*Exercise directions*: Reproduce the first line of the entries that follow and each later line, word for word, ending with the one containing "Name : string;".

*Material shown*:
Definition devDiskID : string := "/dev/disk/by-id".
Definition blockPrefix : string := "wwn-0x".

(** ** Data *)

Record nodeStageParams : Type := mkStageParams {
  sp_volID : string;
  sp_fsType : string;
  sp_stagingTarget : string;
  sp_mntFlags : list string;
  sp_ro : bool
}.

Record nodePublishParams : Type := mkPublishParams {
  volID : string;
  target : string;
  stagingTarget : string;
  diskID : string;
  volumePath : string;
  device : string;
  ro : bool
}.

(** [Device]: details of a block device. *)
Record Device : Type := mkDevice {
  FullPath : string;
  Name : string;
  RealDev : string
}.

(** [gofsutil.Info]: one entry of the mount table. *)
Record Info : Type := mkInfo {
  Device_ : string;
  Path : string;
  Source : string;
  Type_ : string;
  Opts : list string
}.

(** CSI volume capability: the access type is a oneof (absent, mount or
    block), the access mode an enumeration. *)
Inductive AccessType : Type :=
  | AccessMount (FsType : string) (MountFlags : list string)
  | AccessBlock.

Inductive AccessMode : Type :=
  | MODE_UNKNOWN
  | SINGLE_NODE_WRITER
  | SINGLE_NODE_READER_ONLY
  | MULTI_NODE_READER_ONLY
  | MULTI_NODE_SINGLE_WRITER
  | MULTI_NODE_MULTI_WRITER.

Record VolumeCapability : Type := mkCapability {
  access_type : option AccessType;
  access_mode : AccessMode
}.

Record NodeStageVolumeRequest : Type := mkStageReq {
  stage_VolumeId : string;
  stage_PublishContext : gmap string string;
  stage_StagingTargetPath : string;
  stage_VolumeCapability : VolumeCapability
}.

Record NodePublishVolumeRequest : Type := mkPublishReq {
  pub_VolumeId : string;
  pub_PublishContext : gmap string string;
  pub_StagingTargetPath : string;
  pub_TargetPath : string;
  pub_VolumeCapability : VolumeCapability;
  pub_Readonly : bool
}.

Record NodeUnstageVolumeRequest : Type := mkUnstageReq {
  unstage_VolumeId : string;
  unstage_StagingTargetPath : string
}.

Record NodeUnpublishVolumeRequest : Type := mkUnpublishReq {
  unpub_VolumeId : string;
  unpub_TargetPath : string
}.

(** ** Package [common]

    The helpers and constants of package [common] (and two constants of
    [csitypes] / [cnstypes]) that [node.go] uses are declared outside the
    given sources; the service is parameterised by them. *)
Class Common : Type := mkCommon {
  IsFileVolumeRequest : VolumeCapability -> bool;
  IsVolumeReadOnly : VolumeCapability -> bool;
  GetVolumeCapabilityFsType : VolumeCapability -> string;
  IsFileVolumeMount : string -> list Info -> bool;
  AttributeFirstClassDiskUUID : string;
  Nfsv4AccessPoint : string;
  EnvClusterFlavor : string;
  CnsClusterFlavorGuest : string
}.

(** Modelled from the spec: [common.IsTargetInMounts] is declared outside the
    given sources; it is the mount inspector's
    "ContainsPath(mounts, path) -> bool", containment of the path among the
    mount paths. *)
Definition IsTargetInMounts (path : string) (mnts : list Info) : bool :=
  existsb (fun m => String.eqb (Path m) path) mnts.
(** A read that returns a positive work counter has accepted full segments
    and then one whose size is not [maxdata]; [*psize] is their sum. *)
Lemma FOEread_loop_spec a bs sc :
  bs + 65535 <= INT32_MAX ->
  forall st,
  FOEread_inv bs st ->
  0 < r_wkc (fst (FOEread_loop a bs sc st)) ->
  let st' := fst (FOEread_loop a bs sc st) in
  let ev := snd (FOEread_loop a bs sc st) in
  (exists A l, accepted ev = A ++ [l] /\
               Forall (fun s => size s = maxdata_of a) A /\
               size l <> maxdata_of a) /\
  r_psize st' = r_dataread st + total (accepted ev) /\
  r_dataread st' = r_psize st'.
Proof.
  intros Hbs. induction sc as [|r sc IH]; intros st HI Hw; cbn [FOEread_loop] in *.
  - exfalso. unfold FOEread_iter, ecx_mbxreceive in Hw. simpl in Hw. lia.
  - destruct (FOEread_iter a bs r st) as [[st1 ev1] w] eqn:Hit.
    destruct (FOEread_iter_spec _ _ _ _ _ _ _ Hbs HI Hit) as (HI1 & Ht & Hf).
    destruct w.
    + destruct (Ht eq_refl) as (bytes & Hacc & Hsz & Hd1 & Hps1 & _).
      specialize (IH st1 HI1).
      destruct (FOEread_loop a bs sc st1) as [st2 ev2]; cbn [fst snd] in *.
      destruct (IH Hw) as ((A & l & HA & Hfull & Hl) & Hps2 & Hd2).
      rewrite accepted_app, Hacc, HA. simpl.
      split; [|split].
      * exists (bytes :: A), l. repeat split; try assumption.
        constructor; assumption.
      * rewrite Hps2, Hd1, HA, Hsz. lia.
      * assumption.
    + cbn [fst snd] in *.
      destruct (Hf eq_refl Hw) as (bytes & Hacc & Hsz & Hd1 & Hps1).
      rewrite Hacc. simpl. split; [|split].
      * exists [], bytes. repeat split; [constructor | assumption].
      * lia.
      * lia.
Qed.
(** C10.  When the constructor throws inside [get_tile_bitdata], the call
    ends with that exception and the state, the store included, is as
    before: the key is still absent.  The next call with the same key runs
    the constructor again and stores the object only if it succeeds. *)
Theorem get_tile_bitdata_failed_load fs (tile : TileLocator.t) st (e : exn) :
  bitdb_store st !! tile = None ->
  String.eqb (db_root st) EmptyString = false ->
  new_TileBitDatabase fs (bitdb_path tile st) = Err e ->
  get_tile_bitdata fs tile st = (Err e, st)
  /\ bitdb_store (snd (get_tile_bitdata fs tile st)) !! tile = None
  /\ (forall fs',
        get_tile_bitdata fs' tile (snd (get_tile_bitdata fs tile st)) =
        match new_TileBitDatabase fs' (bitdb_path tile st) with
        | Ok db => (Ok (length (heap st)), store_new_bitdb tile db st)
        | Err e' => (Err e', st)
        end).
Proof.
  intros Hnone Hroot Hctor.
  assert (Hcall : get_tile_bitdata fs tile st = (Err e, st)).
  { unfold get_tile_bitdata. rewrite Hnone, Hroot, Hctor. reflexivity. }
  rewrite Hcall. simpl. split; [reflexivity|]. split; [exact Hnone|].
  intros fs'. unfold get_tile_bitdata. rewrite Hnone, Hroot. reflexivity.
Qed.

End BitdbCache.

Lemma get_tile_bitdata_single_load_witness :
  get_tile_bitdata Sample.no_files Sample.tile_FT
    (run [call_get_tile_bitdata Sample.twin_files Sample.tile_FU;
          call_get_tile_bitdata Sample.no_files Sample.tile_FT]
       (snd (get_tile_bitdata Sample.twin_files Sample.tile_FT
               (Sample.state_of "/db" Sample.catalog_FD))))
  = (Ok O,
     run [call_get_tile_bitdata Sample.twin_files Sample.tile_FU;
          call_get_tile_bitdata Sample.no_files Sample.tile_FT]
       (snd (get_tile_bitdata Sample.twin_files Sample.tile_FT
               (Sample.state_of "/db" Sample.catalog_FD)))).
Proof.
  apply (proj1 (get_tile_bitdata_single_load Sample.twin_files Sample.tile_FT
                  (Sample.state_of "/db" Sample.catalog_FD) O
                  (snd (get_tile_bitdata Sample.twin_files Sample.tile_FT
                          (Sample.state_of "/db" Sample.catalog_FD)))
                  eq_refl)).
Defined.

Lemma get_tile_bitdata_failed_load_witness :
  get_tile_bitdata Sample.no_files Sample.tile_FT
    (Sample.state_of "/db" Sample.catalog_FD)
  = (Err bitdb_error, Sample.state_of "/db" Sample.catalog_FD)
  /\ fst (get_tile_bitdata Sample.twin_files Sample.tile_FT
            (snd (get_tile_bitdata Sample.no_files Sample.tile_FT
                    (Sample.state_of "/db" Sample.catalog_FD))))
     = Ok O.
Proof.
  destruct (get_tile_bitdata_failed_load Sample.no_files Sample.tile_FT
              (Sample.state_of "/db" Sample.catalog_FD) bitdb_error
              eq_refl eq_refl eq_refl) as (Hfail & _ & Hagain).
  split; [exact Hfail|]. rewrite (Hagain Sample.twin_files). reflexivity.
Defined.

(** ** The tile-grid cache *)

Lemma tile_info_locator (part : DeviceLocator.t) (info : ChipInfo.t)
    (tile : string * ptree) (ti : TileInfo.t) :
  tile_info part info tile = Ok ti ->
  TileInfo.family ti = DeviceLocator.family part
  /\ TileInfo.device ti = DeviceLocator.device part.
Proof.
  unfold tile_info. intros H.
  repeat (apply bind_ok_inv in H as (? & _ & H)).
  injection H as <-. split; reflexivity.
Qed.

Lemma for_each_Forall {A B} (f : A -> result B) (P : B -> Prop) (l : list A)
    (ys : list B) :
  (forall x y, f x = Ok y -> P y) -> for_each f l = Ok ys -> Forall P ys.
Proof.
  intros HP H. apply for_each_ok_iff in H.
  induction H as [|x y l ys Hxy _ IH]; constructor; eauto.
Qed.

*Output*:
Definition devDiskID : string := "/dev/disk/by-id".
Definition blockPrefix : string := "wwn-0x".

(** ** Data *)

Record nodeStageParams : Type := mkStageParams {
  sp_volID : string;
  sp_fsType : string;
  sp_stagingTarget : string;
  sp_mntFlags : list string;
  sp_ro : bool
}.

Record nodePublishParams : Type := mkPublishParams {
  volID : string;
  target : string;
  stagingTarget : string;
  diskID : string;
  volumePath : string;
  device : string;
  ro : bool
}.

(** [Device]: details of a block device. *)
Record Device : Type := mkDevice {
  FullPath : string;
  Name : string;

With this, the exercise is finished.